▶ [Problem to solve] Locate the line bearing "have no effect on the modelled state. *)" in the material below, then reproduce it and each following line up to and including the line bearing "(sys_pipe me pipe_name)".

====

(* ===== verification/Trap.v ===== *)
(** * System call dispatch and traps (HW3/syscall.c, HW3/trap.c)

    [syscall] calls by number and puts the result into [%eax] of the trap
    frame; [trap] is what every interrupt, exception and system call enters.
    The handlers of the disk, the keyboard and the serial line are arguments;
    the acknowledgement to the interrupt controller and the messages printed
    have no effect on the modelled state. *)

From stdpp Require Import base numbers list gmap sets strings.
From Stdlib Require Import ZArith Lia.
From S2P Require Import Prelude CStrings Frames Vm VmSpec Disk Blocks Log Journal Fs Ptable Pipe File Proc Syscall Sysfile Exec.

Open Scope Z_scope.

Definition T_SYSCALL : Z := 64.
Definition T_IRQ0 : Z := 32.
Definition IRQ_TIMER : Z := 0.
Definition IRQ_KBD : Z := 1.
Definition IRQ_COM1 : Z := 4.
Definition IRQ_IDE : Z := 14.
Definition IRQ_SPURIOUS : Z := 31.

Definition tf_trapno : Z := 48.

(** The numbers of syscall.h. *)
Inductive sysno :=
  SYS_fork | SYS_exit | SYS_wait | SYS_pipe | SYS_read | SYS_kill | SYS_exec | SYS_fstat | SYS_chdir | SYS_dup
| SYS_getpid | SYS_sbrk | SYS_sleep | SYS_uptime | SYS_open | SYS_write | SYS_mknod | SYS_unlink | SYS_link
| SYS_mkdir | SYS_close | SYS_wait_stat.

(** The table [syscalls], from entry 1 on. *)
Definition sysnos : list sysno :=
  [SYS_fork; SYS_exit; SYS_wait; SYS_pipe; SYS_read; SYS_kill; SYS_exec; SYS_fstat; SYS_chdir; SYS_dup;
   SYS_getpid; SYS_sbrk; SYS_sleep; SYS_uptime; SYS_open; SYS_write; SYS_mknod; SYS_unlink; SYS_link;
   SYS_mkdir; SYS_close; SYS_wait_stat].

(** How a trap ends: back to where it came from, in [exit], or in [yield], to go
    on when the process runs again. *)
Inductive trapped := Return | Gone | Yielded.

Section trap.
Context {K J : Type} `{!Frames K, !Journal J, !Transactions J}.
Context (dv : devops (J := J)) (trapret forkret_addr data pipe_name : Z).

Notation kern := (kernel (K := K) (J := J)).

Context (ideintr kbdintr uartintr : M kern unit).

Definition returns (m : M kern Z) : M kern (option Z) := r ← m; mret (Some r).

(** A call that returns gives the result; [None] is a call that does not. *)
Definition syscall_fn (c me : nat) (n : sysno) : M kern (option Z) :=
  match n with
  | SYS_exit => sys_exit c me;; mret None
  | SYS_fork => returns (sys_fork trapret forkret_addr data me)
  | SYS_wait => returns (sys_wait c me)
  | SYS_pipe => returns (sys_pipe me pipe_name)
  | SYS_read => returns (sys_read dv c me)
  | SYS_kill => returns (sys_kill me)
  | SYS_exec => returns (sys_exec dv data me)
  | SYS_fstat => returns (sys_fstat me)
  | SYS_chdir => returns (sys_chdir dv me)
  | SYS_dup => returns (sys_dup me)
  | SYS_getpid => returns (sys_getpid me)
  | SYS_sbrk => returns (sys_sbrk me)
  | SYS_sleep => returns (sys_sleep c me)
  | SYS_uptime => returns (sys_uptime)
  | SYS_open => returns (sys_open dv me)
  | SYS_write => returns (sys_write dv c me)
  | SYS_mknod => returns (sys_mknod dv me)
  | SYS_unlink => returns (sys_unlink dv me)
  | SYS_link => returns (sys_link dv me)
  | SYS_mkdir => returns (sys_mkdir dv me)
  | SYS_close => returns (sys_close me)
  | SYS_wait_stat => returns (sys_wait_stat c me)
  end.

(** [false] is a call that does not return. *)
Definition syscall (c me : nat) : M kern bool :=
  p ← myproc me;
  eax ← kmem_op (rd (p_tf p + tf_eax));
  let num := s32 eax in
  match (if num >? 0 then sysnos !! Z.to_nat (num - 1) else None) with
  | Some n =>
      r ← syscall_fn c me n;
      match r with
      | None => mret false
      | Some r =>
          p ← myproc me;
          kmem_op (wr (p_tf p + tf_eax) (u32 r));;
          mret true
      end
  | None =>
      kmem_op (wr (p_tf p + tf_eax) (u32 (-1)));;
      mret true
  end.

Definition set_tf (x : Z) (p : proc) : proc :=
  set_own (p_sz p) (p_pgdir p) (p_kstack p) x (p_ofile p) (p_cwd p) (p_name p) p.

(** [exit] if the process has been killed. *)
Definition exit_if_killed (c me : nat) (user : bool) : M kern bool :=
  p ← myproc me;
  if negb (p_killed p =? 0) && user then exit c me;; mret true else mret false.

(** The end of [trap], from the last check on. *)
Definition trap_end (c me : nat) (tf : Z) : M kern trapped :=
  cs ← kmem_op (rd (tf + tf_cs));
  gone ← exit_if_killed c me (Z.land cs 3 =? DPL_USER);
  mret (if (gone : bool) then Gone else Return).

(** The switch over the trap number. *)
Definition trap_cause (c : nat) (me : option nat) (trapno cs : Z) : M kern unit :=
  if trapno =? T_IRQ0 + IRQ_TIMER then when (c =? 0)%nat (pt timer_tick;; pt (wakeup ChanTicks))
  else if trapno =? T_IRQ0 + IRQ_IDE then ideintr
  else if trapno =? T_IRQ0 + IRQ_IDE + 1 then mret tt
  else if trapno =? T_IRQ0 + IRQ_KBD then kbdintr
  else if trapno =? T_IRQ0 + IRQ_COM1 then uartintr
  else if (trapno =? T_IRQ0 + 7) || (trapno =? T_IRQ0 + IRQ_SPURIOUS) then mret tt
  else match me with
       | None => panic "trap"
       | Some me => if Z.land cs 3 =? 0 then panic "trap" else pt (modp me (set_killed 1))
       end.

(** [trap] on CPU [c], where process [me] runs or none does. *)
Definition trap (c : nat) (me : option nat) (tf : Z) : M kern trapped :=
  trapno ← kmem_op (rd (tf + tf_trapno));
  if trapno =? T_SYSCALL then
    match me with
    | None => undef "trap: no process"
    | Some me =>
        gone ← exit_if_killed c me true;
        if (gone : bool) then mret Gone else
        pt (modp me (set_tf tf));;
        back ← syscall c me;
        if negb back then mret Gone else
        gone ← exit_if_killed c me true;
        mret (if (gone : bool) then Gone else Return)
    end
  else
    cs ← kmem_op (rd (tf + tf_cs));
    trap_cause c me trapno cs;;
    match me with
    | None => mret Return
    | Some me =>
        gone ← exit_if_killed c me (Z.land cs 3 =? DPL_USER);
        if (gone : bool) then mret Gone else
        p ← myproc me;
        if bool_decide (p_state p = RUNNING) && (trapno =? T_IRQ0 + IRQ_TIMER) then
          pt (yield c me);;
          mret Yielded
        else trap_end c me tf
    end.

End trap.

====

▶ [Answer space]
    have no effect on the modelled state. *)

From stdpp Require Import base numbers list gmap sets strings.
From Stdlib Require Import ZArith Lia.
From S2P Require Import Prelude CStrings Frames Vm VmSpec Disk Blocks Log Journal Fs Ptable Pipe File Proc Syscall Sysfile Exec.

Open Scope Z_scope.

Definition T_SYSCALL : Z := 64.
Definition T_IRQ0 : Z := 32.
Definition IRQ_TIMER : Z := 0.
Definition IRQ_KBD : Z := 1.
Definition IRQ_COM1 : Z := 4.
Definition IRQ_IDE : Z := 14.
Definition IRQ_SPURIOUS : Z := 31.

Definition tf_trapno : Z := 48.

(** The numbers of syscall.h. *)
Inductive sysno :=
  SYS_fork | SYS_exit | SYS_wait | SYS_pipe | SYS_read | SYS_kill | SYS_exec | SYS_fstat | SYS_chdir | SYS_dup
| SYS_getpid | SYS_sbrk | SYS_sleep | SYS_uptime | SYS_open | SYS_write | SYS_mknod | SYS_unlink | SYS_link
| SYS_mkdir | SYS_close | SYS_wait_stat.

(** The table [syscalls], from entry 1 on. *)
Definition sysnos : list sysno :=
  [SYS_fork; SYS_exit; SYS_wait; SYS_pipe; SYS_read; SYS_kill; SYS_exec; SYS_fstat; SYS_chdir; SYS_dup;
   SYS_getpid; SYS_sbrk; SYS_sleep; SYS_uptime; SYS_open; SYS_write; SYS_mknod; SYS_unlink; SYS_link;
   SYS_mkdir; SYS_close; SYS_wait_stat].

(** How a trap ends: back to where it came from, in [exit], or in [yield], to go
    on when the process runs again. *)
Inductive trapped := Return | Gone | Yielded.

Section trap.
Context {K J : Type} `{!Frames K, !Journal J, !Transactions J}.
Context (dv : devops (J := J)) (trapret forkret_addr data pipe_name : Z).

Notation kern := (kernel (K := K) (J := J)).

Context (ideintr kbdintr uartintr : M kern unit).

Definition returns (m : M kern Z) : M kern (option Z) := r ← m; mret (Some r).

(** A call that returns gives the result; [None] is a call that does not. *)
Definition syscall_fn (c me : nat) (n : sysno) : M kern (option Z) :=
  match n with
  | SYS_exit => sys_exit c me;; mret None
  | SYS_fork => returns (sys_fork trapret forkret_addr data me)
  | SYS_wait => returns (sys_wait c me)
  | SYS_pipe => returns (sys_pipe me pipe_name)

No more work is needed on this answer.